[What you need to do]: Nothing but the lines from the start of the records below through the line that has "Ht in Hcheck." should appear, each exactly as given.

[Listed entries]:

Ltac table_event :=
  let H := fresh in
  intros ? ? H;
  first
    [ discriminate H
    | injection H as <- <-; left; split;
      [ reflexivity
      | repeat first [ apply list_elem_of_here | apply list_elem_of_further ] ] ].

Lemma profile_body_emits dataset (d : gmap string cfgval)
  (selected included excluded : cfgval) :
  selected_ok d (get_table_columns dataset) selected ->
  emits (profile_event dataset d)
    (lift (_check_that_columns_exist dataset selected);;;
     if cfg_is_None included then
       suite <- _build_column_description_metadata dataset;;
       ret {| expectations := []; meta := meta suite |}
     else
       set_default_expectation_argument "catch_exceptions" false;;;
       _build_table_row_count_expectation dataset default_tolerance;;;
       set_config_value "interactive_evaluation" true;;;
       _build_table_column_expectations dataset;;;
       set_cache ∅;;;
       (if cfg_truthy selected
        then for_each (cfg_items selected) (profile_column dataset)
        else ret tt);;;
       (if cfg_truthy excluded then
          _remove_table_expectations dataset (cfg_items excluded);;;
          _remove_column_expectations dataset (cfg_items excluded)
        else ret dataset);;;
       (if cfg_truthy included
        then keep_included dataset (cfg_items included)
        else ret tt);;;
       _build_column_description_metadata dataset).
Proof.
  intros Hsel.
  apply emits_bind; [ apply emits_lift | ]. intros [] s0 s0' Hcheck.
  assert (cfg_truthy selected = true ->
          Forall (λ c, c ∈ get_table_columns dataset) (cfg_items selected)) as Hex.
  { intros Ht. unfold lift, _check_that_columns_exist in Hcheck. rewrite Ht in Hcheck.
    destruct (iterable selected); [ | discriminate Hcheck ].
    apply check_columns_ok. congruence. }
  assert (forall e, ~ is_Expect e -> profile_event dataset d e) as Hne.
  { intros e He t kwargs ->. elim He. exact I. }
  destruct (cfg_is_None included).
  { apply emits_bind; [ apply metadata_emits | ]. intros. apply emits_ret. }
  apply emits_seq; [ apply emits_emit; table_event | ].
  apply emits_seq.
  { apply row_count_expectation_emits. intros lo hi. table_event. }
  apply emits_seq; [ apply emits_emit; table_event | ].
  apply emits_seq.
  { unfold _build_table_column_expectations.
    repeat first [ apply emits_seq | apply emits_ret | apply emits_emit; table_event ]. }
  eapply emits_after_reset with (Q := λ _, True).
  apply keeps_cache_seq.
  { destruct (cfg_truthy selected) eqn:Ht; [ | apply keeps_cache_ret; exact I ].
    apply keeps_cache_for_each. intros x Hx.
    eapply keeps_cache_weaken; [ apply profile_column_keeps | | auto ].
    intros e He t kwargs Heq. right. exists x.
    destruct (He t kwargs Heq) as [Hcol Htype].
    pose proof (Hex eq_refl) as Hall. rewrite Forall_forall in Hall.
    destruct (Hsel x Hx) as [Hinc Hexc].
    split; [ exact Hcol | ]. split; [ apply Hall, Hx | ]. auto. }
  apply keeps_cache_seq.
  { destruct (cfg_truthy excluded); [ | apply keeps_cache_ret; exact I ].
    apply keeps_cache_seq; [ apply remove_table_keeps, Hne | ].
    eapply keeps_cache_any_result. apply remove_column_keeps, Hne. }
  apply keeps_cache_seq.
  { destruct (cfg_truthy included); [ | apply keeps_cache_ret; exact I ].
    apply keep_included_keeps, Hne. }
  apply keeps_cache_metadata.
Qed.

[Task output]:
Ltac table_event :=
  let H := fresh in
  intros ? ? H;
  first
    [ discriminate H
    | injection H as <- <-; left; split;
      [ reflexivity
      | repeat first [ apply list_elem_of_here | apply list_elem_of_further ] ] ].

Lemma profile_body_emits dataset (d : gmap string cfgval)
  (selected included excluded : cfgval) :
  selected_ok d (get_table_columns dataset) selected ->
  emits (profile_event dataset d)
    (lift (_check_that_columns_exist dataset selected);;;
     if cfg_is_None included then
       suite <- _build_column_description_metadata dataset;;
       ret {| expectations := []; meta := meta suite |}
     else
       set_default_expectation_argument "catch_exceptions" false;;;
       _build_table_row_count_expectation dataset default_tolerance;;;
       set_config_value "interactive_evaluation" true;;;
       _build_table_column_expectations dataset;;;
       set_cache ∅;;;
       (if cfg_truthy selected
        then for_each (cfg_items selected) (profile_column dataset)
        else ret tt);;;
       (if cfg_truthy excluded then
          _remove_table_expectations dataset (cfg_items excluded);;;
          _remove_column_expectations dataset (cfg_items excluded)
        else ret dataset);;;
       (if cfg_truthy included
        then keep_included dataset (cfg_items included)
        else ret tt);;;
       _build_column_description_metadata dataset).
Proof.
  intros Hsel.
  apply emits_bind; [ apply emits_lift | ]. intros [] s0 s0' Hcheck.
  assert (cfg_truthy selected = true ->
          Forall (λ c, c ∈ get_table_columns dataset) (cfg_items selected)) as Hex.
  { intros Ht. unfold lift, _check_that_columns_exist in Hcheck. rewrite Ht in Hcheck.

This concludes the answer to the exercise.